I mean, I tweet... it's just not my forté as far as communication goes. I guess I'm getting the hang of it. "Meeting" some folks and networking a bit. I've definitely never been asked out on Twitter - or have I?
Following Foodbuzz Fest the little bird did deliver one proposition... a tweet from the baking blog goddess Joy the Baker herself:
@windattack @chocomeat i think the three of us should get dinner. there... i said it.Naturally the Wind Attack and I were down for food fun. But where would our trifecta of particular tastefulness agree on meeting?
Salt's Cure, of course.
It was a happenin' night at the restaurant, a spare, open-kitchen West Hollywood storefront seemingly operating on word of mouth (no signage then). The bar around the exhibition kitchen was lined with pickle jars and twenty-somethings, the high ceiling collecting the room's jabber and sending it back down in garbled echoes. Joy the Baker was fashionably late and looked smashing. Met by candlelight, the three of us smiled cordially (not unlike a good first date), reviewed the bottle list and got acquainted.

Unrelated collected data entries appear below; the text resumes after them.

(** X4. When the authentication call of a sign-in is rejected, the
    handler logs the error and stops: the backend is unchanged, the
    modal stays open in the mode it was in and is not left loading.  The
    email/password form shows the translated error; the federated
    sign-in shows it too, except for the code
    'auth/popup-closed-by-user', for which no error is shown. *)
Theorem sign_in_rejected_stays
    (a : Spec.SignInAttempt) (st : State) (w : World) (code : string) :
  Spec.reaches_backend a st ->
  fault b (Spec.auth_call a st) = Some code ->
  let s := snd (run (Spec.sign_in_handler b getFirebaseErrorMessage a) st w) in
  log s = [Call (Spec.auth_call a st) (Some code); ConsoleError]
  /\ world s = w
  /\ mode (ui s) = mode st
  /\ isLoading (ui s) = false
  /\ error (ui s)
     = match a with
       | Spec.federated =>
           if String.eqb code "auth/popup-closed-by-user" then None
           else Some (getFirebaseErrorMessage code)
       | Spec.email_password => Some (getFirebaseErrorMessage code)
       end.
Proof.
  destruct a; cbn [Spec.reaches_backend Spec.auth_call Spec.sign_in_handler].
  - intros [He Hp] Ha. cbv zeta. apply JsFacts.truthy_true in He, Hp.
    unfold handleSignIn. step_auth. rewrite He, Hp. cbn [negb orb].
    rewrite Ha. cbn. repeat split.
  - intros _ Ha. cbv zeta.
    unfold handleGoogleSignIn. step_auth. rewrite Ha.
    destruct (String.eqb code "auth/popup-closed-by-user"); cbn; repeat split.
Qed.

(** X5. The three ways a filled-in sign-up can fail.  When the account
    creation is rejected nothing changes at the backend.  When the
    account is created but the verification mail is rejected, no mail is
    sent, no sign-out is attempted and the new user stays signed in.
    When the mail is sent but the sign-out is rejected, the new user
    stays signed in.  In each case the mode is kept (the
    'verification-sent' panel is not shown) and the translated error of
    the failing call is shown. *)
Theorem handleSignUp_failures (st : State) (w : World) :
  email st <> "" -> password st <> "" ->
  let create := CreateUserWithEmailAndPassword (email st) (password st) in
  let u := credential b create in
  let s := snd (run (handleSignUp b getFirebaseErrorMessage) st w) in
  (forall code, fault b create = Some code ->
     log s = [Call create (Some code); ConsoleError]
     /\ world s = w
     /\ mode (ui s) = mode st
     /\ error (ui s) = Some (getFirebaseErrorMessage code))
  /\ (forall code, fault b create = None ->
      fault b (SendEmailVerification u) = Some code ->
      log s = [Call create None; Call (SendEmailVerification u) (Some code);
               ConsoleError]
      /\ currentUser (world s) = Some u
      /\ outbox (world s) = outbox w
      /\ mode (ui s) = mode st
      /\ error (ui s) = Some (getFirebaseErrorMessage code))
  /\ (forall code, fault b create = None ->
      fault b (SendEmailVerification u) = None ->
      fault b SignOut = Some code ->
      log s = [Call create None; Call (SendEmailVerification u) None;
               Call SignOut (Some code); ConsoleError]
      /\ currentUser (world s) = Some u
      /\ outbox (world s) = outbox w ++ [VerificationMail u]
      /\ mode (ui s) = mode st
      /\ error (ui s) = Some (getFirebaseErrorMessage code)).
Proof.
  intros He Hp create u s. subst s. apply JsFacts.truthy_true in He, Hp.
  unfold handleSignUp. step_auth. rewrite He, Hp. cbn [negb orb].
  fold create. fold u.
  split; [|split].
  - intros code ->. cbn. repeat split.
  - intros code -> ->. cbn. repeat split.
  - intros code -> -> ->. cbn. repeat split.
Qed.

Our server helped us select the 2005 Benjamin Silver Syrah. Round, sexy, bold fruit makes this a lovely food wine, but also just a great WINE wine.
Salt's Cure is a glorified butcher shop, so of course charcuterie is the way to go. We started with the pickle plate and built up a board from there. The house-pickled selection included cabbage, cucumber, watermelon, tomato, and jalapeño.

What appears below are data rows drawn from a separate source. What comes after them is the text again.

Lemma non_numeric_level_is_not_coloured_witness :
  discordColorise
    (lit "{" ++ quoted "message" ++ lit ":" ++ quoted "hi" ++ lit "," ++
     quoted "level" ++ lit ":" ++ quoted "3" ++ lit "}") =
  Ret [vendetta_tag; Plain (Lit (lit "hi"))].
Proof.
  apply (non_numeric_level_is_not_coloured
           (lit "{" ++ quoted "message" ++ lit ":" ++ quoted "hi" ++
            lit "," ++ quoted "level" ++ lit ":" ++ quoted "3" ++ lit "}")
           (JObj [(lit "message", JStr (lit "hi"));
                  (lit "level", JStr (lit "3"))])
           (lit "hi") eq_refl eq_refl).
  intros q. discriminate.
Defined.

(** ** Start-up, option by option *)

(** X14: start-up ends with a thrown error in exactly four cases, checked
    in this order: [silent] is not a number; [silent] is above 2 or below
    0; [port] is not a number; the options are valid and the file passes
    the access check but reading it is rejected (that rejection is not
    caught).  In each of them nothing has been printed and no variable has
    changed, and in the first three the file system plays no part. *)
Theorem startup_throws_in_four_cases silent port path access readFile s e :
  (outcome_of (startup silent port path access readFile s) = Throw e <->
   (isNaN silent = true /\ e = PlainError msg_silent_number) \/
   (isNaN silent = false /\
    num_gt silent (num_of_Z 2) || num_lt silent (num_of_Z 0) = true /\
    e = PlainError msg_silent_range) \/
   (isNaN silent = false /\
    num_gt silent (num_of_Z 2) || num_lt silent (num_of_Z 0) = false /\
    isNaN port = true /\ e = PlainError msg_port_number) \/
   (isNaN silent = false /\
    num_gt silent (num_of_Z 2) || num_lt silent (num_of_Z 0) = false /\
    isNaN port = false /\
    exists p,
      path = Some p /\ truthy_string p = true /\
      access p = None /\ readFile p = Throw e)) /\
  (outcome_of (startup silent port path access readFile s) = Throw e ->
   trace_of (startup silent port path access readFile s) = [] /\
   state_of (startup silent port path access readFile s) = s) /\
  (isNaN silent = true \/
   num_gt silent (num_of_Z 2) || num_lt silent (num_of_Z 0) = true \/
   isNaN port = true ->
   forall access' readFile',
     startup silent port path access' readFile' s =
     startup silent port path access readFile s).
Proof.
  unfold startup.
  destruct (isNaN silent).
  { split; [|split].
    - split.
      + intros H. inversion H. left. split; reflexivity.
      + intros [[_ ->]|[[H _]|[[H _]|[H _]]]]; [reflexivity|discriminate..].
    - intros _. split; reflexivity.
    - intros _ a' r'. reflexivity. }
  destruct (num_gt silent (num_of_Z 2) || num_lt silent (num_of_Z 0)).
  { split; [|split].
    - split.
      + intros H. inversion H. right. left. repeat split.
      + intros [[H _]|[(_ & _ & ->)|[(_ & H & _)|(_ & H & _)]]];
          [discriminate|reflexivity|discriminate..].
    - intros _. split; reflexivity.
    - intros _ a' r'. reflexivity. }
  destruct (isNaN port).
  { split; [|split].
    - split.
      + intros H. inversion H. right. right. left. repeat split.
      + intros [[H _]|[(_ & H & _)|[(_ & _ & _ & ->)|(_ & _ & H & _)]]];
          [discriminate|discriminate|reflexivity|discriminate].
    - intros _. split; reflexivity.
    - intros _ a' r'. reflexivity. }
  destruct (read_onConnected_run path access readFile s)
    as (t & R & _ & _ & TE).
  assert (N : forall x,
             outcome_of
               (match x with
                | Some c =>
                    when (num_lt silent (num_of_Z 1))
                      (console_log [Plain (Lit banner)]) ;;
                    ret (Some {| silentLvl := silent; wssPort := port;
                                 onConnectedCode := c |})
                | None => ret None
                end s) <> Throw e).
  { intros [c|]; [|discriminate].
    unfold when. destruct (num_lt silent (num_of_Z 1)); discriminate. }
  match type of R with
  | _ = (?o, _, _) => destruct o as [x|e0] eqn:O
  end.
  - rewrite (bind_run _ _ _ _ _ _ R). split; [|split].
    + split.
      * intros H. exfalso. revert H. apply N.
      * intros [[H _]|[(_ & H & _)|[(_ & _ & H & _)|
                 (_ & _ & _ & p & -> & T & A & F)]]];
          try discriminate.
        rewrite T, A, F in O. discriminate O.
    + intros H. exfalso. revert H. apply N.
    + intros [H|[H|H]]; discriminate.
  - assert (T0 : t = []).
    { apply (TE e0). rewrite R. reflexivity. }
    subst t. unfold bind. rewrite R. split; [|split].
    + split.
      * intros H. inversion H; subst e0. right. right. right.
        repeat split.
        destruct path as [p|]; [|discriminate O].
        destruct (truthy_string p) eqn:T; [|discriminate O].
        destruct (access p) eqn:A; [discriminate O|].
        destruct (readFile p) eqn:F; [discriminate O|].
        inversion O; subst. exists p. repeat split; assumption.
      * intros [[H _]|[(_ & H & _)|[(_ & _ & H & _)|
                 (_ & _ & _ & p & -> & T & A & F)]]];
          try discriminate.
        rewrite T, A, F in O. inversion O. reflexivity.
    + intros _. split; reflexivity.
    + intros [H|[H|H]]; discriminate.
Qed.

Lemma startup_throws_in_four_cases_witness :
  startup NaN NaN (Some (lit "init.js")) (fun _ => None)
    (fun _ => Ret (lit "init()")) initial =
  (Throw (PlainError msg_silent_number), initial, []) /\
  outcome_of
    (startup (num_of_Z 3) (num_of_Z 9090) None (fun _ => None)
       (fun _ => Ret []) initial) =
  Throw (PlainError msg_silent_range) /\
  outcome_of
    (startup (num_of_Z 0) (num_of_Z 9090) (Some (lit "dir")) (fun _ => None)
       (fun _ => Throw (PlainError (lit "EISDIR"))) initial) =
  Throw (PlainError (lit "EISDIR")).
Proof.
  split; [|split].
  - destruct (proj1 (proj2 (startup_throws_in_four_cases NaN NaN
                       (Some (lit "init.js")) (fun _ => None)
                       (fun _ => Ret (lit "init()"))
                       initial (PlainError msg_silent_number))) eq_refl)
      as [T S].
    reflexivity.
  - apply (proj1 (startup_throws_in_four_cases (num_of_Z 3)
                    (num_of_Z 9090) None (fun _ => None) (fun _ => Ret [])
                    initial (PlainError msg_silent_range))).
    right. left. repeat split.
  - apply (proj1 (startup_throws_in_four_cases (num_of_Z 0)
                    (num_of_Z 9090) (Some (lit "dir")) (fun _ => None)
                    (fun _ => Throw (PlainError (lit "EISDIR")))
                    initial (PlainError (lit "EISDIR")))).
    right. right. right. repeat split.
    exists (lit "dir"). repeat split.
Defined.

(** X15: with valid options and a path for which the access check is
    rejected, the process exits after printing that the path is not
    accessible and the error itself; the file is not read and the welcome
    message is not printed, at any level. *)
Theorem inaccessible_file_exits_without_banner silent port path access
    readFile s e :
  isNaN silent = false ->
  num_gt silent (num_of_Z 2) = false ->
  num_lt silent (num_of_Z 0) = false ->
  isNaN port = false ->
  truthy_string path = true ->
  access path = Some e ->
  startup silent port (Some path) access readFile s =
  (Ret None, s,
   [ConsoleLog [Plain (Lit msg_not_accessible)]; ConsoleError e]).
Proof.
  intros A B C D T F. unfold startup. rewrite A, B, C, D. cbn [orb].
  unfold bind, read_onConnected. rewrite T, F. reflexivity.
Qed.

Lemma inaccessible_file_exits_without_banner_witness :
  startup (num_of_Z 0) (num_of_Z 9090) (Some (lit "gone.js"))
    (fun _ => Some (PlainError (lit "ENOENT")))
    (fun _ => Throw (PlainError (lit "ENOENT"))) initial =
  (Ret None, initial,
   [ConsoleLog [Plain (Lit msg_not_accessible)];
    ConsoleError (PlainError (lit "ENOENT"))]).
Proof.
  apply (inaccessible_file_exits_without_banner (num_of_Z 0) (num_of_Z 9090)
           (lit "gone.js") (fun _ => Some (PlainError (lit "ENOENT")))
           (fun _ => Throw (PlainError (lit "ENOENT")))
           initial (PlainError (lit "ENOENT")));
    reflexivity.
Defined.



(** ** The filter on process warnings *)






(** ** Lines and replies together *)

Lemma trace_of_triple {A} (o : Outcome A) (s : State) (t : list Event) :
  trace_of (o, s, t) = t.
Proof. reflexivity. Qed.

Lemma state_of_triple {A} (o : Outcome A) (s : State) (t : list Event) :
  state_of (o, s, t) = s.
Proof. reflexivity. Qed.

(** X18: a blank line submitted while a command is pending leaves the
    command pending: the blank line's own callback is called at once, and
    the next message still goes to the callback of the earlier command. *)
Theorem blank_line_keeps_pending_command lvl s cb1 cb2 input data :
  finishCallback s = Some cb1 ->
  replClosed s = false ->
  whitespace_only input = true ->
  invocations (trace_of (run lvl [Line input cb2; Message data] s)) =
  [(cb2, NoArgs); (cb1, Result data)].
Proof.
  intros F C W. apply trim_empty in W.
  rewrite run_cons. cbv zeta.
  assert (H : handle lvl (Line input cb2) s =
              (Ret tt, s, [Invoke cb2 NoArgs; DisplayPrompt])).
  { rewrite handle_line_run, C. apply repl_eval_blank, W. }
  rewrite H, !trace_of_triple. cbn [snd fst state_of].
  rewrite run_cons. cbv zeta. rewrite !trace_of_triple.
  rewrite !invocations_app.
  rewrite (handle_invocations lvl (Message data) s), F. reflexivity.
Qed.

Lemma blank_line_keeps_pending_command_witness :
  invocations
    (trace_of
       (run (num_of_Z 0) [Line [32; 10] 2%nat; Message envelope_x_3]
          {| isPrompting := false; finishCallback := Some 1%nat;
             replClosed := false |})) =
  [(2%nat, NoArgs); (1%nat, Result envelope_x_3)].
Proof.
  apply (blank_line_keeps_pending_command (num_of_Z 0)
           {| isPrompting := false; finishCallback := Some 1%nat;
              replClosed := false |} 1%nat 2%nat [32; 10] envelope_x_3);
    reflexivity.
Defined.

(** X19: a command and its reply make a full cycle: from the state a
    connection starts in, a line that is not blank followed by a reply the
    formatter accepts sends the request, calls the callback of the line
    with the reply, writes the formatted reply and a line feed, redraws
    the prompt (twice: the REPL and the listener each do), and ends in
    the starting state again. *)
Theorem command_reply_cycle lvl input cb data t :
  whitespace_only input = false ->
  discordColorise data = Ret t ->
  run lvl [Line input cb; Message data] connected =
  (Ret tt, connected,
   [WsSend (wire input); Invoke cb (Result data);
    ReplWrite (t ++ [Plain (Lit newline)]); DisplayPrompt; DisplayPrompt]).
Proof.
  intros W D.
  assert (T : trim input <> []).
  { intros T. apply trim_empty in T. congruence. }
  rewrite run_cons. cbv zeta.
  assert (H : handle lvl (Line input cb) connected =
              (Ret tt,
               {| isPrompting := false; finishCallback := Some cb;
                  replClosed := false |}, [WsSend (wire input)])).
  { rewrite handle_line_run. apply repl_eval_command, T. }
  rewrite H, !state_of_triple, !trace_of_triple.
  rewrite run_cons. cbv zeta. simpl handle.
  rewrite (on_message_awaiting lvl data
             {| isPrompting := false; finishCallback := Some cb;
                replClosed := false |} cb eq_refl), D.
  reflexivity.
Qed.

Lemma command_reply_cycle_witness :
  run (num_of_Z 0) [Line (lit "1+1") 1%nat; Message envelope_x_3] connected =
  (Ret tt, connected,
   [WsSend (wire (lit "1+1")); Invoke 1%nat (Result envelope_x_3);
    ReplWrite [vendetta_tag; Styled red (Lit (lit "x")); Plain (Lit newline)];
    DisplayPrompt; DisplayPrompt]).
Proof.
  apply (command_reply_cycle (num_of_Z 0) (lit "1+1") 1%nat envelope_x_3
           [vendetta_tag; Styled red (Lit (lit "x"))]);
    reflexivity.
Defined.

The three cheeses braced by almonds, dates, and honey were the always winning Red Hawk (cow), Camellia (goat), and Stout Cow (raw cow).

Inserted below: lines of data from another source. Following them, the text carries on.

(** C37: [insert_range] records exactly the given bounds for its table and
    leaves every other table alone, and [remove_table] makes a table's bounds
    zero again, without touching the others. *)
Theorem insert_remove_range_spec si kmin kmax t :
  index_wf (index si) → 0 ≤ t < LEVEL_FACTOR →
  lenZ kmin = KEY_LENGTH → lenZ kmax = KEY_LENGTH →
  ∃ si1 si2, insert_range si kmin kmax t = Ret si1 ∧ remove_table si1 t = Ret si2 ∧
    index_wf (index si1) ∧ index_wf (index si2) ∧
    table_min (index si1) t = kmin ∧ table_max (index si1) t = kmax ∧
    table_min (index si2) t = null_key ∧ table_max (index si2) t = null_key ∧
    (∀ t', 0 ≤ t' → t' ≠ t →
       table_min (index si1) t' = table_min (index si) t' ∧
       table_max (index si1) t' = table_max (index si) t' ∧
       table_min (index si2) t' = table_min (index si) t' ∧
       table_max (index si2) t' = table_max (index si) t').
Proof.
  intros Hw Ht Hmin Hmax. unfold insert_range, remove_table.
  rewrite !load_ok, !slice_full by (pose proof ic_key; lia). cbn [mbind exec_bind].
  rewrite table_offset_ok by lia. pose proof lenZ_null_key.
  destruct (table_write_min (index si) t kmin Hw Ht Hmin)
    as (-> & Hw1 & Hm1 & HM1 & Hm1'). set (ix1 := splice _ _ _) in *.
  cbn [mbind exec_bind].
  destruct (table_write_max ix1 t kmax Hw1 Ht Hmax)
    as (-> & Hw2 & HM2 & Hm2 & HM2'). set (ix2 := splice ix1 _ _) in *.
  eexists (MkSparseIndex ix2).
  destruct (table_write_min ix2 t null_key Hw2 Ht ltac:(done))
    as (E3 & Hw3 & Hm3 & HM3 & Hm3'). set (ix3 := splice ix2 _ _) in *.
  destruct (table_write_max ix3 t null_key Hw3 Ht ltac:(done))
    as (E4 & Hw4 & HM4 & Hm4 & HM4'). set (ix4 := splice ix3 _ _) in *.
  exists (MkSparseIndex ix4). cbn [index]. fold null_key.
  rewrite E3. cbn [mbind exec_bind]. rewrite E4.
  split_and!; try done.
  - rewrite Hm2 by lia. done.
  - rewrite Hm4 by lia. done.
  - intros t' Ht' Hne. split_and!.
    + by rewrite Hm2, Hm1'.
    + by rewrite HM2', HM1.
    + by rewrite Hm4, Hm3', Hm2, Hm1'.
    + by rewrite HM4', HM3, HM2', HM1.
Qed.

We couldn't resist the sultry duck ham. Who knew prosciutto could get more luxe?!
An order of cured lamb shoulder followed the cheeseboard, resting on thinly sliced apples. Delicious.
We split two entrees, snagging the last Lemon Snapper per our server's strong suggestion. What a sublime dish! The fish was juicy and tender, bites melting like creamy lemon-zested butter pats. Atop a mound of wilted kale, fried lemon peel and crisp potato sheers, the dish was a triumph of simplicity. It was unaminous - we were in love.
How long could we ignore the other, more fragrant plate on the table? One taste of the Chili Braised Pork-N-Grits and I was smiling. Akin to a REALLY GOOD tamale, the marriage of steamy corn meal product and luscious fork-hugging pork was -as always- simply trouble. We tried to be polite, but crossed utensils more than once over this dish.
Dessert. First out was a Dulce de Leche Semifreddo, or, an experiment in monochromy. Maybe it was the wine, or the lingering pleasure of the entrees, but I don't recall this one blowing me away (yet I do remember the fresh boiled peanuts on top, which were salty good times).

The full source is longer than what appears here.